━━━ Material provided ━━━
Lemma effective_file_system_compose p a b :
  effective_file_system_sandbox_policy (effective_file_system_sandbox_policy p (Some a)) (Some b)
  = effective_file_system_sandbox_policy p (merge_permission_profiles (Some a) (Some b)).
Proof.
  unfold merge_permission_profiles. cbn [option_filter].
  assert (forall n fs, effective_file_system_sandbox_policy p
            (if negb (ap_is_empty (mkAdditional n fs)) then Some (mkAdditional n fs) else None)
          = effective_file_system_sandbox_policy p (Some (mkAdditional n fs))) as ->.
  { intros n fs. by destruct n, fs. }
  destruct p as [kind d es]. unfold effective_file_system_sandbox_policy. cbn [ap_file_system].
  destruct (ap_file_system a) as [[ea da]|], (ap_file_system b) as [[eb db]|]; try done.
  unfold fp_is_empty. cbn [fp_entries].
  destruct (decide (merge_permission_entries ea eb = [])) as [Hm|Hm].
  { destruct (merged_file_system_empty _ _ Hm) as [-> ->]. by rewrite Hm. }
  rewrite (bool_decide_eq_false_2 _ Hm). cbn [negb fp_entries]. rewrite (bool_decide_eq_false_2 _ Hm).
  unfold merge_file_system_policy_with_additional_permissions. cbn [fp_entries fp_glob_scan_max_depth].
  destruct kind; [|by repeat case_match..]. cbn [fsp_kind fsp_entries glob_scan_max_depth].
  rewrite merge_entries_push, (merge_depth_join es d (merge_permission_entries ea eb)), effective_merged.
  destruct (decide (ea = [])) as [->|Ha], (decide (eb = [])) as [->|Hb].
  - by destruct Hm.
  - rewrite (bool_decide_eq_true_2 ([] = [])), (bool_decide_eq_false_2 _ Hb) by done.
    cbn [fsp_kind fsp_entries glob_scan_max_depth foldl].
    rewrite merge_depth_join. by destruct (effective_glob_scan_depth eb _).
  - rewrite (bool_decide_eq_true_2 ([] = [])), (bool_decide_eq_false_2 _ Ha) by done. cbn [fsp_kind fsp_entries glob_scan_max_depth foldl].
    rewrite merge_depth_join. cbn [effective_glob_scan_depth existsb]. by destruct (effective_glob_scan_depth ea _) as [[]|].
  - rewrite (bool_decide_eq_false_2 _ Ha), (bool_decide_eq_false_2 _ Hb).
    cbn [fsp_kind fsp_entries glob_scan_max_depth].
    by rewrite (merge_depth_join _ _ eb), effective_union, join_depth_assoc.
Qed.

Lemma effective_network_spec n a :
  effective_network_sandbox_policy n (Some a)
  = if NetworkSandboxPolicy.is_enabled n || network_enabled (ap_network a)
    then NetworkSandboxPolicy.Enabled else NetworkSandboxPolicy.Restricted.
Proof.
  unfold effective_network_sandbox_policy, merge_network_access, network_enabled.
  by destruct n, (ap_network a) as [[[[]|]]|].
Qed.

Lemma effective_network_compose n a b :
  effective_network_sandbox_policy (effective_network_sandbox_policy n (Some a)) (Some b)
  = effective_network_sandbox_policy n (merge_permission_profiles (Some a) (Some b)).
Proof.
  unfold merge_permission_profiles. cbn [option_filter].
  match goal with |- _ = effective_network_sandbox_policy n (if negb (ap_is_empty (mkAdditional ?m ?fs)) then _ else _) =>
    transitivity (effective_network_sandbox_policy n (Some (mkAdditional m fs)));
      [|destruct (network_enabled (ap_network a)), (network_enabled (ap_network b)); cbn [orb enabled_network];
        try done; by destruct fs, n] end.
  rewrite !effective_network_spec. cbn [ap_network].
  by destruct n, (network_enabled (ap_network a)), (network_enabled (ap_network b)).
Qed.

Lemma effective_fs_shape kind d es a :
  d <> Some 0%N ->
  exists d' es', d' <> Some 0%N /\
    effective_file_system_sandbox_policy (mkFsPolicy kind d es) a = mkFsPolicy kind d' es'.
Proof.
  intros Hd. unfold effective_file_system_sandbox_policy, merge_file_system_policy_with_additional_permissions.
  repeat case_match; simplify_eq/=; eauto using merge_depth_nonzero.
Qed.

(** Granting two sets of additional permissions one after the other gives
    the profile that the merged set gives: the same entries in the same order,
    the same bound on glob scans and the same network access; an effective
    profile always exists. *)
Theorem grants_compose pp a b :
  exists pp', effective_permission_profile pp (Some a) = Some pp'
  /\ effective_permission_profile pp' (Some b)
     = effective_permission_profile pp (merge_permission_profiles (Some a) (Some b))
  /\ PermissionProfile.enforcement pp' = PermissionProfile.enforcement pp.
Proof.
  pose proof (effective_file_system_compose (PermissionProfile.file_system_sandbox_policy pp) a b) as Hfs.
  pose proof (effective_network_compose (PermissionProfile.network_sandbox_policy pp) a b) as Hn.
  unfold effective_permission_profile. cbn [PermissionProfile.to_runtime_permissions]. rewrite <- Hfs, <- Hn.
  destruct pp as [[es d|] net| |net].
  - destruct (effective_fs_shape FileSystemSandboxKind.Restricted (Npos <$> d) es (Some a)) as (d' & es' & Hd' & E);
      [by destruct d|]. cbn [PermissionProfile.file_system_sandbox_policy
        ManagedFileSystemPermissions.to_sandbox_policy]. rewrite E. eexists. split; [done|]. split; [|done].
    cbn [PermissionProfile.file_system_sandbox_policy PermissionProfile.network_sandbox_policy
      ManagedFileSystemPermissions.to_sandbox_policy fsp_entries glob_scan_max_depth].
    fold (to_non_zero d'). by rewrite non_zero_back.
  - eexists. split; [by cbn; destruct (ap_file_system a) as [f|]; [destruct (fp_is_empty f)|]|].
    split; [|done]. by cbn; destruct (ap_file_system a) as [f|]; [destruct (fp_is_empty f)|].
  - eexists. split; [by cbn; destruct (ap_file_system a) as [f|]; [destruct (fp_is_empty f)|]|].
    split; [|done]. cbn; destruct (ap_file_system a) as [f|]; [destruct (fp_is_empty f)|];
    by destruct (ap_file_system b) as [g|]; [destruct (fp_is_empty g)|].
  - eexists. split; [by cbn; destruct (ap_file_system a) as [f|]; [destruct (fp_is_empty f)|]|].
    split; [|done]. by cbn; destruct (ap_file_system a) as [f|]; [destruct (fp_is_empty f)|].
Qed.

(** * When a sandbox is required *)

(** A denial that names a place: the placeholders [Minimal] and unknown special
    paths resolve to none. *)
Definition places (e : FileSystemSandboxEntry) : bool :=
  match e.(entry_path) with Special Minimal | Special (Unknown _ _) => false | _ => true end.

Definition denies_some_read (p : FileSystemSandboxPolicy) : bool :=
  is_restricted p && existsb (fun e => is_deny e && places e) p.(fsp_entries).

Lemma deny_has_no_override p e : is_deny e = true -> has_same_target_write_override p e = false.
Proof.
  unfold is_deny. intros Hd. to_props. unfold has_same_target_write_override. rewrite Hd. apply existsb_false.
  apply Forall_forall. intros c _. by destruct (entry_access c).
Qed.

Lemma denial_narrows p : denies_some_read p = true -> has_full_disk_write_access p = false.
Proof.
  unfold denies_some_read, has_full_disk_write_access, has_write_narrowing_entries, is_restricted.
  intros [Hk%bool_decide_eq_true_1 (e & He & [Hd Hp]%andb_true_iff)%existsb_exists]%andb_true_iff. rewrite Hk.
  rewrite (bool_decide_eq_true_2 _ eq_refl). cbn [andb].
  match goal with |- _ && negb ?b = false => assert (b = true) as ->; [|by rewrite andb_comm] end.
  apply existsb_exists. exists e. split; [done|].
  pose proof (deny_has_no_override p e Hd) as Ho. unfold places in Hp.
  assert (can_write (entry_access e) = false) as ->.
  { unfold is_deny in Hd. to_props. by rewrite Hd. }
  destruct (entry_path e) as [| |[]]; rewrite ?Ho; done.
Qed.

Lemma required_when_denied p net managed :
  denies_some_read p = true -> should_sandbox p net SandboxablePreference.Auto managed = true.
Proof.
  intros Hd. unfold should_sandbox, should_require_platform_sandbox.
  rewrite (denial_narrows p Hd). unfold denies_some_read, is_restricted in Hd.
  apply andb_true_iff in Hd as [Hk%bool_decide_eq_true_1 _]. rewrite Hk. by destruct managed, net.
Qed.

(** A tool without a sandbox preference of its own runs in the platform
    sandbox whenever the policy denies reading some place, whenever the network
    is restricted under a policy the program enforces itself, and whenever
    managed network requirements apply; it runs without one only when the policy
    writes everywhere or somebody else confines it. *)
Theorem sandbox_required_when_confining p net managed :
  (denies_some_read p = true \/ managed = true
   \/ (net = NetworkSandboxPolicy.Restricted /\ p.(fsp_kind) <> FileSystemSandboxKind.ExternalSandbox) ->
     should_sandbox p net SandboxablePreference.Auto managed = true)
  /\ (should_sandbox p net SandboxablePreference.Auto managed = false ->
      managed = false
      /\ (p.(fsp_kind) = FileSystemSandboxKind.ExternalSandbox
          \/ (net = NetworkSandboxPolicy.Enabled /\ has_full_disk_write_access p = true))).
Proof.
  split.
  - intros [Hd|[->|[-> Hk]]]; [by apply required_when_denied|done|].
    unfold should_sandbox, should_require_platform_sandbox. cbn [NetworkSandboxPolicy.is_enabled negb]. rewrite (bool_decide_eq_false_2 _ Hk). by destruct managed.
  - unfold should_sandbox, should_require_platform_sandbox. destruct managed; [done|]. destruct net; cbn [NetworkSandboxPolicy.is_enabled negb].
    + intros H%negb_false_iff%bool_decide_eq_true_1. auto.
    + intros H. split; [done|]. destruct (fsp_kind p) eqn:Hk.
      * apply negb_false_iff in H. auto.
      * right. split; [done|]. unfold has_full_disk_write_access. by rewrite Hk.
      * by left.
Qed.
Definition normalize_network_rule_host (raw : str) : result str Error :=
  let host := trim raw in
  if negb (nonempty host) then Err (InvalidRule (lit "network_rule host cannot be empty"))
  else if contains_str (lit "://") host || contains_char SLASH host
          || contains_char 63%N host || contains_char 35%N host
  then Err (InvalidRule (lit "network_rule host must be a hostname or IP literal (without scheme or path)"))
  else
    let? host := host_part raw host in
    let normalized := to_ascii_lowercase (trim (trim_end_matches 46%N host)) in
    if negb (nonempty normalized)
    then Err (InvalidRule (lit "network_rule host cannot be empty"))
    else if contains_char STAR normalized
    then Err (InvalidRule (lit "network_rule host must be a specific host; wildcards are not allowed"))
    else if existsb is_whitespace normalized
    then Err (InvalidRule (lit "network_rule host cannot contain whitespace"))
    else Ok normalized.

(** * Properties *)

Lemma token_matches_spec t c : token_matches t c = true <-> c ∈ alternatives t.
Proof.
  destruct t as [s|alts]; cbn.
  - rewrite bool_decide_eq_true, list_elem_of_singleton. naive_solver.
  - rewrite existsb_exists. setoid_rewrite bool_decide_eq_true.
    setoid_rewrite <- list_elem_of_In. naive_solver.
Qed.

Lemma all_match_spec ts cmd :
  length ts = length cmd ->
  all_match ts cmd = true <-> Forall2 (fun t c => c ∈ alternatives t) ts cmd.
Proof.
  revert cmd. induction ts as [|t ts IH]; intros [|c cmd] Hlen; try done.
  cbn. rewrite Forall2_cons, <- token_matches_spec, <- IH by (cbn in Hlen; lia).
  destruct (token_matches t c); naive_solver.
Qed.

(** The commands a pattern stands for. *)
Definition pattern_covers (p : PrefixPattern) (cmd : list str) : Prop :=
  exists args more, cmd = p.(first) :: args ++ more
    /\ Forall2 (fun t c => c ∈ alternatives t) p.(rest) args.

Lemma matches_prefix_iff p cmd prefix :
  matches_prefix p cmd = Some prefix
  <-> pattern_covers p cmd /\ prefix = take (1 + length p.(rest)) cmd.
Proof.
  unfold matches_prefix, pattern_covers. rewrite Nat.add_1_r. split.
  - intros H. case_match eqn:E; [done|]. case_match eqn:E2; [|done]. simplify_eq.
    to_props. destruct cmd as [|c cmd]; simplify_eq/=. split; [|done].
    exists (take (length (rest p)) cmd), (drop (length (rest p)) cmd).
    rewrite take_drop. split; [done|]. apply all_match_spec; [rewrite length_take; lia|].
    by rewrite drop_0 in E2.
  - intros [(args & more & -> & H) ->]. pose proof (Forall2_length _ _ _ H) as Hlen.
    cbn [head length]. rewrite length_app.
    replace (S (length args + length more) <? S (length (rest p))) with false
      by (symmetry; apply Nat.ltb_ge; lia).
    rewrite bool_decide_eq_true_2 by done. cbn [orb negb take drop].
    rewrite drop_0, Hlen, take_app_length.
    rewrite (proj2 (all_match_spec _ _ Hlen) H). cbn. by rewrite take_app_length.
Qed.
Definition compiled_network_domains {R} (self : Policy R) : list str * list str :=
  foldl compile_step ([], []) self.(network_rules).

(** ** Evaluation *)

Record Evaluation : Set := mkEvaluation {
  ev_decision : Decision;
  matched_rules : list RuleMatch;
}.

Definition is_match (self : Evaluation) : bool :=
  existsb (fun m => match m with HeuristicsRuleMatch _ _ => false | _ => true end)
    self.(matched_rules).

(** [Iterator::max] of the decisions; [None] is the panic of [expect]. *)
Definition max_decision (ms : list RuleMatch) : option Decision :=
  match rm_decision <$> ms with
  | [] => None
  | d :: ds => Some (foldl decision_max d ds)
  end.

Definition from_matches (ms : list RuleMatch) : option Evaluation :=
  (fun d => mkEvaluation d ms) <$> max_decision ms.

Section matching.
Context {R : Type} `{Rule R}.
Context (env : Env).
Implicit Types (self : Policy R) (cmd : list str).

(** [Option::filter] with [!v.is_empty()]. *)
Definition non_empty {A} (o : option (list A)) : option (list A) :=
  match o with Some (x :: l) => Some (x :: l) | _ => None end.

Definition match_exact_rules self cmd : option (list RuleMatch) :=
  match cmd with
  | [] => None
  | first :: _ =>
      Some (match self.(rules_by_program) !! first with
            | Some rules => omap (fun r : R => rule_matches r cmd) rules
            | None => []
            end)
  end.

Definition match_host_executable_rules self cmd : list RuleMatch :=
  match cmd with
  | [] => []
  | first :: args =>
      match from_absolute_path env first with
      | None => []
      | Some program =>
          match executable_path_lookup_key program with
          | None => []
          | Some basename =>
              match self.(rules_by_program) !! basename with
              | None => []
              | Some rules =>
                  if is_some_and (fun paths => negb (existsb (fun p => p == program) paths))
                       (self.(host_executables_by_name) !! basename)
                  then []
                  else with_resolved_program program
                       <$> omap (fun r : R => rule_matches r (basename :: args)) rules
              end
          end
      end
  end.
(* ===== verification/BashParse.v ===== *)
(** [shell-command/src]: [shell_detect.rs] and [bash.rs].

    Which shell a program path names, and the extraction of commands from the
    script of a [bash -lc "..."] invocation.  The script is parsed by
    tree-sitter with its Bash grammar, which is not part of the repository: the
    parser is the variable [try_parse_shell] and its trees are the data type
    [Node] (kind, whether the node is named, its text, its start byte and its
    children).  Everything the repository does with a tree is modelled: the
    worklist traversals and the translation of command nodes to words. *)

From stdpp Require Import base list option numbers strings sets.
From Stdlib Require Import NArith Lia Sorted.
From S2P Require Import Prelude RustStr AbsolutePath ExecRule.
Local Open Scope rust_scope.

(** * [shell_detect.rs] *)

Inductive ShellType : Set := Zsh | Bash | PowerShell | Sh | Cmd.

#[global] Instance ShellType_eq_dec : EqDecision ShellType.
Proof. solve_decision. Defined.

Definition DOT : char := 46%N.

(** [Path::file_stem]: the file name up to its last dot, unless that is its
    first character. *)
Definition file_stem (p : PathBuf) : option str :=
  match file_name p with
  | None => None
  | Some name =>
      match rsplit_once DOT name with
      | Some ([], _) | None => Some name
      | Some (before, _) => Some before
      end
  end.

Definition shell_by_name (s : str) : option ShellType :=
  if s == lit "zsh" then Some Zsh
  else if s == lit "sh" then Some Sh
  else if s == lit "cmd" then Some Cmd
  else if s == lit "bash" then Some Bash
  else if s == lit "pwsh" then Some PowerShell
  else if s == lit "powershell" then Some PowerShell
  else None.

(** The recursion on the file stem; [fuel] bounds it (see
    [detect_shell_type_unfold]). *)
Fixpoint detect_shell_type_fuel (fuel : nat) (shell_path : str) : option ShellType :=
  match shell_by_name shell_path with
  | Some t => Some t
  | None =>
      match file_stem (components shell_path) with
      | Some shell_name =>
          if components shell_name != components shell_path then
            match fuel with
            | 0 => None
            | S fuel => detect_shell_type_fuel fuel shell_name
            end
          else None
      | None => None
      end
  end.

Definition detect_shell_type (shell_path : str) : option ShellType :=
  detect_shell_type_fuel (length shell_path) shell_path.

(** * Syntax trees *)

Inductive Node : Set :=
| mkNode (n_kind : str) (n_named : bool) (n_text : option str) (n_start : nat) (n_children : list Node).

Definition kind (n : Node) : str := let '(mkNode k _ _ _ _) := n in k.
Definition is_named (n : Node) : bool := let '(mkNode _ b _ _ _) := n in b.
(** [utf8_text(src).ok()]. *)
Definition utf8_text (n : Node) : option str := let '(mkNode _ _ t _ _) := n in t.
Definition start_byte (n : Node) : nat := let '(mkNode _ _ _ s _) := n in s.
Definition children (n : Node) : list Node := let '(mkNode _ _ _ _ c) := n in c.
Definition named_children (n : Node) : list Node := retain is_named (children n).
━━━
> _Your task_: Filter the listing for the word "FileSystemSandboxKind" and copy each line that has it.

> _Completed exercise_:
  - destruct (effective_fs_shape FileSystemSandboxKind.Restricted (Npos <$> d) es (Some a)) as (d' & es' & Hd' & E);
   \/ (net = NetworkSandboxPolicy.Restricted /\ p.(fsp_kind) <> FileSystemSandboxKind.ExternalSandbox) ->
      /\ (p.(fsp_kind) = FileSystemSandboxKind.ExternalSandbox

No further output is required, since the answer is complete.